EXTRACTED INFORMATION:
Lemma WithdrawCustodial_guarded evmAddr contractID w : wp (WithdrawCustodial s evmAddr contractID) (claimed_back evmAddr contractID w) w.
Proof.
  unfold claimed_back. unfold WithdrawCustodial.
  apply wp_bind, wp_lookup_user; [|intros e w' Hw; left; split; [by apply nothing_quiet, same_quiet|done]].
  intros sender w1 Hs Hw1%same_quiet.
  apply wp_bind, wp_require_key_mode; [|intros e; left; split; [by apply nothing_quiet|done]]. intros Hmode.
  apply wp_bind. unfold claimableTransfer. apply wp_bind. unfold with_ledger at 1. apply wp_zoom.
  apply wp_read_only; [apply reader_transfer|]. intros r n Hget Hn. destruct Hw1 as (Ht1 & Hc1 & Hh1). rewrite Hh1 in Hn.
  assert (nothing_executed (w_history w) (w_history (set_ledger (w_history w1 ++ n) w1))) as Hnone by (by apply effects_nothing).
  destruct r as [[offer|]|e]; [|apply wp_fail; by left|by left].
  case_bool_decide as Hfrom; cbn [negb]; [|apply wp_fail; by left].
  case_bool_decide as Hkind; cbn [negb]; [|apply wp_fail; by left].
  case_bool_decide as Hst1; [apply wp_fail; by left|]. case_bool_decide as Hst2; [apply wp_fail; by left|].
  case_bool_decide as Hst3; [apply wp_fail; by left|]. apply wp_ret.
  apply wp_bind, wp_mapping_error. unfold with_ledger. apply wp_zoom. cbn [w_history set_ledger].
  eapply wp_mono; [apply wp_exercise_instruction|]. injection Hn as He Hsub Hp.
  intros r h' [[[Hn1 Hn2] Hr]|(_ & ctxValue & disclosed & commandId & signer & _ & Hsig)].
  { destruct r as [[]|e]; [done|]. left. split; [|done]. split; cbn; congruence. }
  destruct Hsig as (resp & sg & fp & sid & new & -> & _ & _ & Heff). injection Heff as He' Hs' Hp'.
  destruct r as [[]|e]; [apply wp_ret|]; right; exists sender, offer; eexists; exists resp, commandId, ctxValue, disclosed, (w_history w1);
    (split_and!; [exact Hs|done|by rewrite Hget|done|done|done|set_solver|cbn; rewrite <- He; exact He'|done|done|
                  cbn; rewrite <- Hp; exact Hp']).
Qed.

(** ** Prepared transfers *)

(** Execute consumes the prepared transfer.  When the caller's registered
    key fingerprint is the one that signed and the id is cached, the entry is
    gone afterwards whatever happens; at most one execution is requested, and
    then it is the cached, unexpired transaction, for the party it was prepared
    for, with the caller's signature and fingerprint.  In every other case the
    cache is unchanged and nothing is executed. *)
Definition execution (evmAddr : string) (req : ExecuteRequest) (w : World) (r : result ExecuteResponse) (w' : World) : Prop :=
    match pc_entries (w_cache w) !! x_TransferID req with
    | Some pt =>
        (same_world w w' /\ is_ok r = false) \/
        (exists sender, stored_user w evmAddr sender /\ u_CantonPublicKeyFingerprint sender = x_SignedBy req) /\
        pc_entries (w_cache w') = delete (x_TransferID req) (pc_entries (w_cache w)) /\
        ((nothing_executed (w_history w) (w_history w') /\ is_ok r = false) \/
         exists sig sid now, hex_decode (TrimPrefix (x_Signature req) "0x") = Some sig /\
           Exchange Now now ∈ w_history w' /\ now <= p_ExpiresAt pt /\
           executed (w_history w') = executed (w_history w) ++
             [execute_request (p_PreparedTransaction pt) (p_HashingSchemeVersion pt) (p_PartyID pt) sid
                (UserID (cl_cfg (ts_client s))) (x_SignedBy req) sig])
    | None => same_world w w' /\ is_ok r = false
    end.

Lemma Execute_consumes evmAddr req w : wp (Execute s evmAddr req) (execution evmAddr req w) w.
Proof.
  unfold execution. unfold Execute.
  apply wp_bind, wp_lookup_user; [|intros e w' Hw; destruct (_ !! _); [left|]; done].
  intros sender w1 Hs Hw1. case_bool_decide as Hfp; cbn [negb]; [|apply wp_fail; destruct (_ !! _); [left|]; done].
  apply wp_bind, wp_mapping_error. unfold take_prepared. apply wp_bind, wp_get. destruct Hw1 as (Ht1 & Hc1 & Hh1). rewrite Hc1.
  destruct (pc_entries (w_cache w) !! x_TransferID req) as [pt|] eqn:Hpt; [|apply wp_fail; done].
  apply wp_bind. unfold with_ledger at 1. apply wp_zoom, wp_ask. intros now. unfold with_cache. apply wp_zoom.
  unfold wp at 1, GetAndDelete, get_and_delete. cbn [w_cache set_ledger]. rewrite Hc1, Hpt. rewrite Hh1.
  assert (effects (w_history w ++ [Exchange Now now]) = effects (w_history w)) as Hu by (by rewrite effects_snoc).
  destruct (Z.ltb_spec (p_ExpiresAt pt) now) as [Hlt|Hge].
  { right. split; [by exists sender|]. split; [done|]. left. split; [by apply effects_nothing|done]. }
  destruct (hex_decode _) as [sig|] eqn:Hhex.
  2:{ apply wp_fail. right. split; [by exists sender|]. split; [done|]. left. split; [by apply effects_nothing|done]. }
  apply wp_bind, wp_mapping_error. unfold with_ledger. apply wp_zoom. cbn [w_history set_cache set_ledger].
  eapply wp_mono; [apply wp_ExecuteTransfer|]. injection Hu as He Hsub _. intros r h' Hx. unfold executed_transfer in Hx.
  destruct (ExecuteTransferRequest_validate _) as [[]|e']; cbn [er_PreparedTransfer] in Hx.
  - destruct Hx as (sid & new & -> & Heff). injection Heff as He' Hs' _. rewrite He in He'.
    assert (Exchange Now now ∈ (w_history w ++ [Exchange Now now]) ++ new) as Hin by set_solver.
    destruct r as [[]|e]; [apply wp_ret|]; right; (split; [by exists sender|]); (split; [done|]); right;
      exists sig, sid, now; done.
  - destruct Hx as [-> Hr]. destruct r as [[]|e]; [done|]. right. split; [by exists sender|]. split; [done|].
    left. split; [|done]. split; cbn; done.
Qed.
(* ===== verification/HttpRouter.v ===== *)
(** * HttpRouter: requests, handlers and routes

    What the HTTP surfaces of the three servers share: requests and JSON
    responses, the error handler of pkg/app/http/handler.go, and the routing
    of the chi router as far as the servers use it: methods, literal segments
    and parameters. *)

From S2P Require Import Prelude AppErrors Effects GoStd GoText LedgerApi TokenCodec.
From Stdlib Require Import Ascii String.
Local Open Scope Z_scope.
Local Abbreviation length := Datatypes.length.

(** ** Requests and responses *)

(** A request: the segments of its path, and its body both as the first JSON
    document in it (what a decoder reads) and as one whole document (what
    Unmarshal reads of the bytes that ReadAll returned). *)
Record ApiRequest := mkApiRequest {
  aq_method : string;
  aq_path : list string;
  aq_headers : gmap string string;
  aq_query : gmap string string;
  aq_first : option json;
  aq_whole : result (option json);
}.

Definition aq_header (r : ApiRequest) (name : string) : string := default ""%string (aq_headers r !! name).
Definition aq_get (r : ApiRequest) (name : string) : string := default ""%string (aq_query r !! name).

Record HttpResponse (P : Type) := mkHttpResponse { hp_status : Z; hp_headers : gmap string string; hp_body : option P }.
Arguments mkHttpResponse {P} _ _ _.
Arguments hp_status {P} _.
Arguments hp_headers {P} _.
Arguments hp_body {P} _.

(** writeJSON: every value written is one that marshals. *)
Definition writeJSON {P} (status : Z) (data : P) : HttpResponse P :=
  mkHttpResponse status {["Content-Type"%string := "application/json"%string]} (Some data).

(** ** Bodies *)

(** io.ReadAll and json.Unmarshal *)
Definition read_body {A} (decode : json -> result A) (r : ApiRequest) : result A :=
  match aq_whole r with
  | Err e => Err (BadRequestError (Some e) "failed to read request")
  | Ok None => Err (BadRequestError (Some json_error) "invalid JSON")
  | Ok (Some j) => match decode j with Ok a => Ok a | Err e => Err (BadRequestError (Some e) "invalid JSON") end
  end.

Section router.
Context {W P : Type}.

Definition require (b : bool) (e : error) : M W unit := if b then mret tt else fail e.

(** apphttp.HandleError *)
Definition handle (error_body : string -> Z -> P) (h : M W P) : M W (HttpResponse P) :=
  r ← attempt h;
  mret (match r with
        | Ok p => writeJSON 200 p
        | Err e => let '(status, (msg, code)) := DefaultErrorHandler e in writeJSON status (error_body msg code)
        end).

(** ** Routes *)

(** A route of the router: its method, or any; the segments of its pattern, a
    parameter being [None]; and its handler, of the values of the parameters. *)
Record Route := mkRoute {
  rt_method : option string;
  rt_pattern : list (option string);
  rt_handler : list string -> M W (HttpResponse P);
}.

(** Literal segments, and "{}" for a parameter. *)
Definition pattern (segs : list string) : list (option string) := (fun s => if bool_decide (s = "{}"%string) then None else Some s) <$> segs.

(** The parameters of a path that matches a pattern. *)
Fixpoint match_path (pat : list (option string)) (path : list string) : option (list string) :=
  match pat, path with
  | [], [] => Some []
  | Some lit :: pat, seg :: path => if bool_decide (lit = seg) then match_path pat path else None
  | None :: pat, seg :: path => params ← match_path pat path; Some (seg :: params)
  | _, _ => None
  end.

(** The router's own answers; [text] is a plain body. *)
Variable text : string -> P.
Definition not_found : HttpResponse P := mkHttpResponse 404 ∅ (Some (text "404 page not found")).
Definition method_not_allowed : HttpResponse P := mkHttpResponse 405 ∅ None.

Definition takes_method (r : ApiRequest) (rt : Route) : bool :=
  match rt_method rt with Some m => bool_decide (m = aq_method r) | None => true end.

(** The route of a request: a later registration replaces an earlier one; a path
    that only other methods serve is answered 405, any other one 404. *)
Definition dispatch (routes : list Route) (r : ApiRequest) (path : list string) : M W (HttpResponse P) :=
  let matching : list (Route * list string) := omap (fun rt => params ← match_path (rt_pattern rt) path; Some (rt, params)) (rev routes) in
  match List.find (fun m => takes_method r m.1) matching with
  | Some (rt, params) => rt_handler rt params
  | None => mret (match matching with [] => not_found | _ => method_not_allowed end)
  end.

Definition Get (path : list string) (h : M W (HttpResponse P)) : Route := mkRoute (Some "GET"%string) (pattern path) (fun _ => h).
Definition Post (path : list string) (h : M W (HttpResponse P)) : Route := mkRoute (Some "POST"%string) (pattern path) (fun _ => h).
(** A route with one parameter. *)
Definition Post1 (path : list string) (h : string -> M W (HttpResponse P)) : Route :=
  mkRoute (Some "POST"%string) (pattern path) (fun ps => h (List.hd ""%string ps)).
Definition Delete1 (path : list string) (h : string -> M W (HttpResponse P)) : Route :=
  mkRoute (Some "DELETE"%string) (pattern path) (fun ps => h (List.hd ""%string ps)).
Definition Handle (path : list string) (h : M W (HttpResponse P)) : Route := mkRoute None (pattern path) (fun _ => h).

(** ** Reasoning about handlers and routes *)

Lemma wp_handle eb h (I : W -> Prop) st :
  wp h (fun _ st' => I st') st -> wp (handle eb h) (fun r st' => is_ok r = true /\ I st') st.
Proof. intros Hh. apply wp_bind, wp_attempt. eapply wp_mono; [exact Hh|]. intros r st' HI. by apply wp_ret. Qed.

(** What every route of a table guarantees, the table guarantees. *)
Lemma wp_dispatch routes r path (I : W -> Prop) st :
  I st ->
  Forall (fun rt => forall ps, match_path (rt_pattern rt) path = Some ps ->
    wp (rt_handler rt ps) (fun resp st' => is_ok resp = true /\ I st') st) routes ->
  wp (dispatch routes r path) (fun resp st' => is_ok resp = true /\ I st') st.
Proof.
  intros Hst Hrs. unfold dispatch. destruct (List.find _ _) as [[rt ps]|] eqn:Hf; [|by apply wp_ret].
  apply find_some in Hf as [Hin _]. apply list_elem_of_In, list_elem_of_omap in Hin as (rt' & Hin & Hm).
  destruct (match_path _ _) eqn:Hp; simplify_option_eq. rewrite Forall_forall in Hrs. apply Hrs; [|done].
  by apply list_elem_of_In, in_rev, list_elem_of_In.
Qed.

(** A path that matches a pattern starts with its literals. *)
Lemma match_path_prefix lits rest path ps :
  match_path ((Some <$> lits) ++ rest) path = Some ps -> take (length lits) path = lits.
Proof.
  revert path. induction lits as [|l lits IH]; intros [|seg path] Hm; try done. cbn in *.
  case_bool_decide; [|done]. subst. f_equal. by apply IH.
Qed.

Lemma wp_require b e Q (st : W) :
  Q (Err e) st -> (b = true -> Q (Ok tt) st) -> wp (require b e) Q st.
Proof. intros Herr Hok. unfold require. destruct b; [by apply wp_ret, Hok|by apply wp_fail]. Qed.
End router.
Arguments Route _ _ : clear implicits.
(* ===== verification/EvmJsonRpc.v ===== *)
(** * EvmJsonRpc: the JSON-RPC endpoint

    pkg/ethrpc/service/eth_api.go, net_api.go, web3_api.go and http.go: the
    methods of the three namespaces over the handlers of EvmService, and the
    HTTP handler with its headers.  The server that the methods are registered
    with is go-ethereum's rpc.Server and a parameter: for a request it is any
    finite strategy that invokes registered methods, one after the other and each
    depending on the answers so far, and ends with the response it writes.  It
    decides which calls, notifications and batches are run, how parameters are
    decoded and how answers are written; nothing is assumed of it. *)

From S2P Require Import Prelude AppErrors Effects GoStd EthClient EvmStore EvmMiner EvmLifecycle EvmSubmitter EvmService EvmServiceProofs HttpRouter.
Local Open Scope Z_scope.

(** A call of a registered method, with its parameters. *)
Inductive RpcCall :=
| eth_chainId | eth_blockNumber | eth_gasPrice | eth_maxPriorityFeePerGas
| eth_estimateGas (args : option CallArgs) (block : option BlockNumberOrHash)
| eth_getBalance (address : Address) (block : BlockNumberOrHash)
| eth_getTransactionCount (address : Address) (block : BlockNumberOrHash)
| eth_getCode (address : Address) (block : BlockNumberOrHash)
| eth_syncing
| eth_sendRawTransaction (data : list Z)
| eth_getTransactionReceipt (hash : Hash)
| eth_getTransactionByHash (hash : Hash)
| eth_call (args : option CallArgs) (block : BlockNumberOrHash)
| eth_getLogs (query : FilterQuery)
| eth_getBlockByNumber (block : BlockNumberOrHash) (fullTx : bool)
| eth_getBlockByHash (hash : Hash) (fullTx : bool)
| net_version | net_listening | net_peerCount
| web3_clientVersion | web3_sha3 (input : list Z).

(** The name a method is registered under. *)
Definition method_name (c : RpcCall) : string :=
  match c with
  | eth_chainId => "eth_chainId" | eth_blockNumber => "eth_blockNumber" | eth_gasPrice => "eth_gasPrice"
  | eth_maxPriorityFeePerGas => "eth_maxPriorityFeePerGas" | eth_estimateGas _ _ => "eth_estimateGas"
  | eth_getBalance _ _ => "eth_getBalance" | eth_getTransactionCount _ _ => "eth_getTransactionCount"
  | eth_getCode _ _ => "eth_getCode" | eth_syncing => "eth_syncing" | eth_sendRawTransaction _ => "eth_sendRawTransaction"
  | eth_getTransactionReceipt _ => "eth_getTransactionReceipt" | eth_getTransactionByHash _ => "eth_getTransactionByHash"
  | eth_call _ _ => "eth_call" | eth_getLogs _ => "eth_getLogs" | eth_getBlockByNumber _ _ => "eth_getBlockByNumber"
  | eth_getBlockByHash _ _ => "eth_getBlockByHash" | net_version => "net_version" | net_listening => "net_listening"
  | net_peerCount => "net_peerCount" | web3_clientVersion => "web3_clientVersion" | web3_sha3 _ => "web3_sha3"
  end.
(* ===== verification/ApiServer.v ===== *)
(** * ApiServer: the HTTP surface of the API server

    The handlers of registration (pkg/user/service/http.go), of whitelist
    administration with its bearer token (pkg/user/whitelist/http.go), of the
    token list (pkg/token/http.go) and of the registry (pkg/registry), the CORS
    middleware (pkg/app/http/middleware.go), and the router that
    pkg/app/api/server.go builds from them and from the transfer routes of
    TransferHttp.  The state is that of all services together.  The JSON-RPC
    endpoint /eth has a state of its own and is the subject of EvmJsonRpc. *)

From S2P Require Import Prelude AppErrors Effects GoStd GoText EthClient AuthMessages UserStore Whitelist Decimal DamlValues Streaming LedgerApi Keys TokenCodec LedgerClient Identity TokenRegistry TokenClient TokenClientProofs PreparedCache Erc20Service IndexerStore IndexerApi UserService UserServiceProofs TransferService TransferServiceProofs TransferHttp HttpRouter.
From Stdlib Require Import Ascii String Qcanon.
Local Open Scope Z_scope.
Local Abbreviation length := Datatypes.length.

(** The value a handler writes as its JSON body. *)
Inductive Payload :=
| PText (s : string)
| PRegister (r : RegisterResponse)
| PTopology (r : PrepareTopologyResponse)
| PUser (u : User)
| PStatus (s : string)
| PWhitelist (p : Whitelist.Page)
| PTokens (p : TokensPage)
| PFactory (contractID blob : string) (template : Identifier)
| PPrepare (r : PrepareResponse)
| PExecute (r : ExecuteResponse)
| PIncoming (l : TransfersList IncomingTransfer)
| POutgoing (l : TransfersList OutgoingTransfer)
| PCompleted (l : TransfersList CompletedTransfer)
| PError (msg : string) (code : option Z).

(** The state of the services: users, ledger, topology cache, prepared transfers. *)
Record ApiState := mkApiState {
  st_users : UserDB;
  st_history : history;
  st_topology : TopologyCache;
  st_prepared : PreparedTransferCache;
}.

(** The entries that the registration service logs are not part of this state. *)
Definition on_registration {A} (c : M RegWorld A) : M ApiState A :=
  zoom (fun s => mkRegWorld (st_users s) (st_history s) (st_topology s) [])
    (fun w s => mkApiState (rw_users w) (rw_history w) (rw_topology w) (st_prepared s)) c.
Definition on_transfers {A} (c : M World A) : M ApiState A :=
  zoom (fun s => mkWorld (st_users s) (st_history s) (st_prepared s))
    (fun w s => mkApiState (w_users w) (w_history w) (st_topology s) (w_cache w)) c.
Definition on_store {A} (c : M UserDB A) : M ApiState A :=
  zoom st_users (fun u s => mkApiState u (st_history s) (st_topology s) (st_prepared s)) c.
Definition on_chain {A} (c : M history A) : M ApiState A :=
  zoom st_history (fun h s => mkApiState (st_users s) h (st_topology s) (st_prepared s)) c.
(** The indexer subscribes to what it decodes: an event that its decoder
    accepts has a subscribed template, and every event of a subscribed registry
    template is decoded. *)
Theorem subscription_matches_decoder c tx ev :
  (forall i, run_decoder c tx ev = Some i ->
     exists t, t ∈ indexerTemplateIDs c /\ ModuleName t = ModuleName (le_Template ev) /\ EntityName t = EntityName (le_Template ev)) /\
  (forall t, t ∈ indexerTemplateIDs c -> le_Template ev = t -> ModuleName t <> tokenTransferEventModule ->
     is_Some (run_decoder c tx ev)).
Proof.
  unfold run_decoder. destruct (FilterModeAndKeys _ _) as [mode allowed]. unfold indexer_decode, NewMultiDecoder. split.
  - intros i. destruct (NewTokenTransferDecoder mode allowed tx ev) as [e|] eqn:He.
    { intros _. exists (mkIdentifier (ic_CIP56PackageID c) tokenTransferEventModule tokenTransferEventEntity).
      split; [apply elem_of_template_ids; by left|]. unfold NewTokenTransferDecoder in He.
      destruct (le_IsCreated ev); [|done]. destruct (is_template ev _ _) eqn:Ht; [|done]. apply is_template_eq in Ht as [-> ->]. done. }
    destruct (NewOfferDecoder _ tx ev) as [t|] eqn:Ho.
    { intros _. unfold NewOfferDecoder in Ho. case_bool_decide as Hp; [done|].
      destruct (is_template ev transferOfferModule transferOfferEntity) eqn:Ht; [|done]. apply is_template_eq in Ht as [Hm Hn].
      exists (mkIdentifier (ic_UtilityRegistryPackageID c) transferOfferModule transferOfferEntity).
      split; [apply elem_of_template_ids; auto|]. by rewrite Hm, Hn. }
    intros [h [Hh _]]%fmap_Some. unfold NewHoldingDecoder in Hh. case_bool_decide as Hp; [done|].
    destruct (is_template ev holdingModule holdingEntity) eqn:Ht; [|done]. apply is_template_eq in Ht as [Hm Hn].
    exists (mkIdentifier (ic_UtilityRegistryHoldingPackageID c) holdingModule holdingEntity).
    split; [apply elem_of_template_ids; auto|]. by rewrite Hm, Hn.
  - intros t Hin Ht Hm. destruct (NewTokenTransferDecoder mode allowed tx ev); [by eexists|].
    apply elem_of_template_ids in Hin as [->|[[Hp ->]|[Hp ->]]]; [done|..].
    + unfold NewOfferDecoder. rewrite bool_decide_eq_false_2 by done. unfold is_template. rewrite Ht. cbn.
      rewrite !bool_decide_eq_true_2 by done. cbn. by destruct (le_IsCreated ev); eexists.
    + destruct (NewOfferDecoder _ tx ev); [by eexists|]. unfold NewHoldingDecoder. rewrite bool_decide_eq_false_2 by done.
      unfold is_template. rewrite Ht. cbn. rewrite !bool_decide_eq_true_2 by done. cbn. by destruct (le_IsCreated ev); eexists.
Qed.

EXERCISE DETAILS:
Both the first line of the records above and the line containing "apply wp_bind, wp_require_key_mode;" are to be transcribed exactly, together with every line between them, and nothing else.

FINISHED EXERCISE:
Lemma WithdrawCustodial_guarded evmAddr contractID w : wp (WithdrawCustodial s evmAddr contractID) (claimed_back evmAddr contractID w) w.
Proof.
  unfold claimed_back. unfold WithdrawCustodial.
  apply wp_bind, wp_lookup_user; [|intros e w' Hw; left; split; [by apply nothing_quiet, same_quiet|done]].
  intros sender w1 Hs Hw1%same_quiet.
  apply wp_bind, wp_require_key_mode; [|intros e; left; split; [by apply nothing_quiet|done]]. intros Hmode.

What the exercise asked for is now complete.